Figure 5
From: From aldosteronism to oxidative stress: the role of excessive intracellular calcium accumulation
The intrinsically coupled dyshomeostasis of Ca2+ and Zn2+ found in aldosterone/salt treatment (ALDOST). Increased excretory losses of these divalent cations lead to hypocalcemia and hypozincemia. Secondary hyperparathyroidism with persistent elevations in circulating parathyroid hormone (PTH) follows and are accompanied by uncontrolled Ca2+ entry via L-type Ca2+ channels (LTCC) to saturate intracellular binding and storage sites, and ultimately to [Ca2+]i overloading and excessive [Ca2+]m within the mitochondria. An induction of oxidative stress and generation of reactive oxygen species (ROS) ensues arising from the mitochondria. The rise in [Zn2+]i and [Zn2+]m involves increased Zn2+ entry via LTCC to a minor extent, whereas the majority of [Zn2+]i is regulated by membrane-bound Zn transporters, including Zip1 and ZnT-1, and its binding to metallothionein (Zn/MT). ROS serve as signals that initiate an activation of molecular transducers.

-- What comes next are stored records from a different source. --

(** The new node in a link, and the rotation it may need. *)
Lemma insert_node st d a c x s C pp p_r z q n :
  at_node st (F d a c x s :: C) E n → dir d z → (c = true → upper C pp p_r) →
  q ∉ addrs_ctx (F d a c x s :: C) →
  ∃ h1 v1 st' C1 t1 m,
    SETNODEPTR (here (F d a c x s :: C)) (Some q) st = Val ((), State h1 v1) ∧
    maybe_split_for_insert (here (F d a c x s :: C)) (Some (here C)) pp z p_r true
      (State (<[q:=Node k None None true]> h1) v1) = Val ((), st') ∧
    at_node st' C1 t1 m ∧
    inorder (plug C1 t1) = inorder (plug (F d a c x s :: C) (T q true k E E)).
Proof.
  destruct st as [h v]. intros [Hh Hb Hc Hf] Hd Hu Hq. cbn in Hb. subst n.
  assert (NoDup (addrs_ctx (F d a c x s :: C))) as HN by (apply ho_nodup in Hh; by rewrite app_nil_r in Hh).
  destruct (relink h v _ None (Some q) (ho_ctx _ _ _ Hh) HN) as (h1 & v1 & E1 & Hc1 & _).
  set (h2 := <[q:=Node k None None true]> h1).
  assert (holds (State h2 v1) (F d a c x s :: C) (T q true k E E)) as H2.
  { split; cbn [heap rootv ad].
    - by apply rep_ctx_insert.
    - cbn. split_and!; [apply lookup_insert_eq|done..].
    - change (addrs (T q true k E E)) with [q]. rewrite <- Permutation_cons_append. by constructor. }
  destruct (split_start h2 v1 _ q true k E E (Some (here C)) pp z p_r true H2 eq_refl) as (h3 & E3 & H3).
  exists h1, v1. destruct c.
  - destruct (Hu eq_refl) as (d2 & gp & kg & sg & C2 & -> & -> & D2 & Hg).
    apply Forall_cons in Hf as [_ [_ Hf]%Forall_cons].
    destruct (rotate_node compar k h3 v1 d a x s d2 gp kg sg C2 q k E E 0 z p_r) as (st' & E4 & H4 & Hi); try done.
    exists st', C2. do 2 eexists. split_and!; [exact E1|exact (eq_trans E3 E4)|exact H4|exact Hi].
  - exists (State h3 v1), (F d a false x s :: C), (T q true k E E), 0%nat.
    split_and!; [exact E1| |by split|done]. refine (eq_trans E3 _). by eapply fix_black.
Qed.

Lemma blacken_root st t n :
  holds st [] t → bal t n → ∃ st' m, blacken (rootv st) st = Val ((), st') ∧ at_node st' [] (black t) m ∧ rootv st' = ad t.
Proof.
  destruct st as [h v]. intros [H1 H2 H3] Hb. cbn in H1. subst v. destruct (bal_black t n Hb) as [m Hm].
  destruct (blacken_val h (ad t) t H2 H3) as (h' & E & Hr & _). exists (State h' (ad t)), m. split_and!; [exact E| |done].
  split; [split|done|by destruct t|constructor]; cbn.
  - by rewrite ad_black.
  - done.
  - by rewrite addrs_black.
Qed.


(** How the descent starts, and what it finds. *)
Lemma tsearch_descends fuel st L :
  rbtree compar st L → (0 < fuel)%nat → (4 * Nat.log2 (S (length L)) ≤ fuel)%nat →
  (L = [] ∧ rootv st = None) ∨
  ∃ e st2, landed compar k e st2 L ∧
    (o ← DEREFNODEPTR RootP; _ ← blacken o; descend compar fuel k RootP None None 0 0 0) st = Val (e, st2).
Proof.
  intros (t & n & Hh & Hb & <- & Ho) Hf Hfuel. destruct (blacken_root st t n Hh Hb) as (st1 & m & E1 & Ha & Hr).
  assert (rootv st = ad t) as Hv by apply Hh.
  destruct t as [|a c x l r]; [by left|]. right.
  destruct (descend_spec compar k fuel st1 [] (black (T a c x l r)) m None None 0 0 0) as (e & st2 & E2 & Hl).
  - done.
  - done.
  - pose proof (bal_log _ _ (an_bal _ _ _ _ _ _ Ha) eq_refl) as Hlog. rewrite inorder_black in Hlog. lia.
  - exists e, st2. split; [exact Hl|]. rewrite (bind_step _ _ st st (rootv st)) by done.
    by rewrite (bind_step _ _ _ _ _ E1).
Qed.

Context `{!TotalPreorder compar}.

Lemma tsearch_empty fuel alloc st :
  rbtree compar st [] → rootv st = None → (0 < fuel)%nat →
  ∃ st', tsearch compar fuel k alloc st = Val ((tsearch_spec compar k alloc []).1, st') ∧
    rbtree compar st' (tsearch_spec compar k alloc []).2.
Proof.
  destruct st as [h v]. cbn [rootv]. intros Hrb -> Hf. destruct fuel as [|fuel]; [lia|]. cbn. destruct alloc as [q|]; [|by exists (State h None)].
  cbn. eexists. split; [done|]. exists (T q true k E E), 0%nat. split_and!; [split|done..|by repeat constructor]; cbn.
  - done.
  - split_and!; [apply lookup_insert_eq|done..].
  - by repeat constructor; set_solver.
Qed.

Lemma seek_here C a c x l r :
  fits compar k C → ordered compar (inorder (plug C (T a c x l r))) → compar k x = 0 →
  seek compar k (inorder (plug C (T a c x l r))) = Some a.
Proof.
  intros Hf Ho Hx. destruct (fits_cut compar k C _ Hf Ho) as [H1 _].
  rewrite plug_inorder in Ho |- *. cbn [inorder] in Ho |- *.
  rewrite <- (assoc (++)), (assoc (++)) in Ho |- *. cbn [app] in Ho |- *. apply seek_hit; [|done].
  apply Forall_app. split; [done|]. apply StronglySorted_app in Ho as (Ho & _). apply Forall_forall. intros y Hy.
  apply (lt_trans_r compar k x); [lia|]. apply (Ho y (a, x)); set_solver.
Qed.

Lemma landed_present st L a :
  landed compar k (Present a) st L → ordered compar L → seek compar k L = Some a ∧ rbtree compar st L.
Proof.
  intros (C & t & n & Ha & <- & (c & x & l & r & -> & Hx)) Ho. split; [|by eapply at_node_rb].
  apply seek_here; [apply Ha|done..].
Qed.

Lemma landed_vacant st L alloc nextp rootp pp z p_r :
  landed compar k (Vacant nextp rootp pp z p_r) st L → ordered compar L →
  (∀ q, alloc = Some q → q ∉ L.*1) →
  seek compar k L = None ∧ rbtree compar st L ∧
  ∀ q, alloc = Some q → nextp ≠ rootp ∧ ∃ h1 v1 st',
    SETNODEPTR nextp (Some q) st = Val ((), State h1 v1) ∧
    maybe_split_for_insert nextp (Some rootp) pp z p_r true
      (State (<[q:=Node k None None true]> h1) v1) = Val ((), st') ∧
    rbtree compar st' (enter compar q k L).
Proof.
  intros (C & t & n & Ha & <- & -> & (d & a & c & x & s & C' & -> & -> & -> & Hd & Hu)) Ho Hq.
  destruct (fits_cut compar k _ _ (an_fits _ _ _ _ _ _ Ha) Ho) as [H1 H2]. 
  split_and!; [rewrite plug_inorder; by apply seek_miss|by eapply at_node_rb|].
  intros q Eq. specialize (Hq q Eq). rewrite <- plug_addrs, app_nil_r in Hq.
  split.
  - pose proof (ho_nodup _ _ _ (an_holds _ _ _ _ _ _ Ha)) as HN. destruct C' as [|[d' a' c' x' s'] C']; [done|].
    intros [=-> ->]. cbn in HN. apply NoDup_cons in HN as [HN _]. apply HN.
    rewrite !elem_of_app, elem_of_cons. tauto.
  - destruct (insert_node st d a c x s C' pp p_r z q n Ha Hd Hu Hq) as (h1 & v1 & st' & C1 & t1 & m & E1 & E2 & Ha1 & Hi).
    exists h1, v1, st'. split_and!; [done..|]. rewrite (plug_inorder _ (T q true k E E)) in Hi.
    rewrite plug_inorder in Ho |- *.
    change (inorder E ++ ?x) with x. change (inorder E ++ ?x) with x in Ho.
    rewrite enter_cut by done. eapply at_node_rb; [exact Ha1| |].
    + exact Hi.
    + by apply ordered_cut.
Qed.

(** C39. [tsearch] keeps the tree a red-black tree (sorted, no two red nodes in
    a row, the same number of black nodes on every path) and implements a
    sorted list of nodes: a key that is present gives its node and leaves the
    list; an absent one is entered in its place in a new node, or gives NULL
    when [malloc] fails. For n nodes, 4 * log2 (n + 1) rounds of its loop, and
    at least one, are enough, and it follows no null or stale pointer although
    the rotations leave its pointers to the parents stale. *)
Theorem tsearch_refines fuel alloc st L :
  rbtree compar st L → (∀ q, alloc = Some q → q ∉ L.*1) →
  (0 < fuel)%nat → (4 * Nat.log2 (S (length L)) ≤ fuel)%nat →
  ∃ st', tsearch compar fuel k alloc st = Val ((tsearch_spec compar k alloc L).1, st') ∧
    rbtree compar st' (tsearch_spec compar k alloc L).2.
Proof.
  intros Hrb Hq Hf Hfuel. pose proof Hrb as (_ & _ & _ & _ & _ & Ho).
  destruct (tsearch_descends fuel st L Hrb Hf Hfuel) as [[-> Hv]|(e & st2 & Hl & E)].
  - by apply tsearch_empty.
  - assert (∀ B (g : stop → M B), (o ← DEREFNODEPTR RootP; _ ← blacken o;
      e ← descend compar fuel k RootP None None 0 0 0; g e) st = g e st2) as Hrun.
    { intros B g. rewrite <- (bind_step _ g _ _ _ E). unfold mbind, M_bind. cbn.
      by destruct (blacken (rootv st) st). }
    unfold tsearch. rewrite Hrun. destruct e as [a|nextp rootp pp z p_r].
    + destruct (landed_present _ _ _ Hl Ho) as [Hs Hb]. unfold tsearch_spec. rewrite Hs. by exists st2.
    + destruct (landed_vacant _ _ alloc _ _ _ _ _ Hl Ho Hq) as (Hs & Hb & Hi). unfold tsearch_spec. rewrite Hs.
      destruct alloc as [q|]; [|by exists st2]. destruct (Hi q eq_refl) as (Hne & h1 & v1 & st' & E1 & E2 & Hb').
      exists st'. split; [|done]. rewrite (bind_step _ _ _ _ _ E1).
      rewrite (bind_step _ _ _ (State (<[q:=Node k None None true]> h1) v1) ()) by done.
      rewrite bool_decide_false by done. by rewrite (bind_step _ _ _ _ _ E2).
Qed.

Lemma tfind_spec t C st fuel :
  holds st C t → fits compar k C → ordered compar (inorder (plug C t)) → (height t < fuel)%nat →
  tfind compar fuel k (here C) st = Val (seek compar k (inorder (plug C t)), st).
Proof.
  destruct st as [h v]. revert C fuel. induction t as [|a c x l IHl r IHr]; intros C fuel [H1 H2 H3] Hf Ho Hfuel;
    (destruct fuel as [|fuel]; [lia|]); cbn [tfind]; rewrite (bind_step _ _ _ _ _ (DEREF_here _ _ _ _ H1)); cbn [ad].
  - destruct (fits_cut compar k _ _ Hf Ho) as [Ha Hb]. rewrite plug_inorder. by rewrite seek_miss.
  - rewrite (bind_step _ _ _ _ _ (node_val _ _ _ _ (proj1 H2))). cbn [key].
    destruct (Z.eqb_spec (compar k x) 0) as [Hz|Hz]; [by rewrite seek_here|].
    cbn [height] in Hfuel. apply dir_sd in Hz. fold (sd (compar k x)). destruct (sd (compar k x)) eqn:Es.
    + apply (IHl (F L a c x r :: C)); [by apply (holds_push _ L)|by constructor|done|lia].
    + apply (IHr (F R a c x l :: C)); [by apply (holds_push _ R)|by constructor|done|lia].
Qed.

(** [tfind] gives the node of the sorted list whose key equals the one
    looked for, or NULL when there is none, and changes nothing; it makes at
    most twice the logarithm of the number of nodes plus two comparisons. *)
Theorem tfind_refines fuel st L :
  rbtree compar st L → (2 * Nat.log2 (S (length L)) + 1 < fuel)%nat →
  tfind compar fuel k RootP st = Val (seek compar k L, st).
Proof.
  intros (t & n & Hh & Hb & <- & Ho) Hfuel. apply (tfind_spec t []); [done|constructor|done|].
  pose proof (rb_height t n Hb). lia.
Qed.
End searching.

(** ** Walking and destroying *)

Section walking.
Context {K : Type}.
Implicit Types (t : tree (K := K)) (st : state (K := K)).

(** The calls for a tree: a leaf is visited once, another node before,
    between and after its subtrees. *)
Fixpoint visits t (level : Z) : list (addr * VISIT * Z) :=
  match t with
  | E => []
  | T a _ _ l r =>
      match ad l, ad r with
      | None, None => [(a, leaf, level)]
      | _, _ =>
          [(a, preorder, level)] ++ visits l (level + 1) ++ [(a, postorder, level)] ++ visits r (level + 1)
          ++ [(a, endorder, level)]
      end
  end.

(** The visits at which a node is reached in key order. *)
Definition in_order (v : VISIT) : bool := match v with postorder | leaf => true | _ => false end.

Lemma visits_in_order t level :
  (filter (λ c, in_order c.1.2 = true) (visits t level)).*1.*1 = (inorder t).*1.
Proof.
  revert level. induction t as [|a c x l IHl r IHr]; intros level; [done|].
  cbn [visits inorder]. rewrite fmap_app, <- (IHl (level + 1)). cbn. rewrite <- (IHr (level + 1)).
  destruct (ad l) eqn:El; [|destruct (ad r) eqn:Er]; [..|by destruct l, r];
    rewrite filter_cons_False by done; rewrite filter_app, filter_cons_True, filter_app by done; rewrite !fmap_app; cbn; by rewrite fmap_app, fmap_app, app_nil_r.
Qed.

These include: stress-response kinases, MAPKs, and their activation of redox-sensitive nuclear transcription factor (NF)-κB and a proinflammatory gene cascade it induces, including adhesion molecules (ICAM-1), chemokines (MCP-1) and cytokines tumor necrosis factor-α (TNF-α) and tumor growth factor-β (TGF-β); and the activation of inducible or endothelial nitric oxide synthases (iNOS and eNOS), where nitric oxide (NO) generation releases Zn2+ from the Zn/MT complex. Increased [Zn2+]i serves to activate its sensor, metal-response element transcription factor (MTF)-1, and the antioxidant genes it induces. These include MT-1, Cu/Zn-SOD and glutathione (GSH) synthase. Increased [Ca2+]i and [Ca2+]m are pro-oxidants, which in toxic amounts threaten the fate of cardiomyocytes, whereas increments in [Zn2+]i and [Zn2+]m are antioxidants. Reprinted from Kamalov G, et al. J Cardiovasc Pharmacol 2009; 53: 414–423, with permission.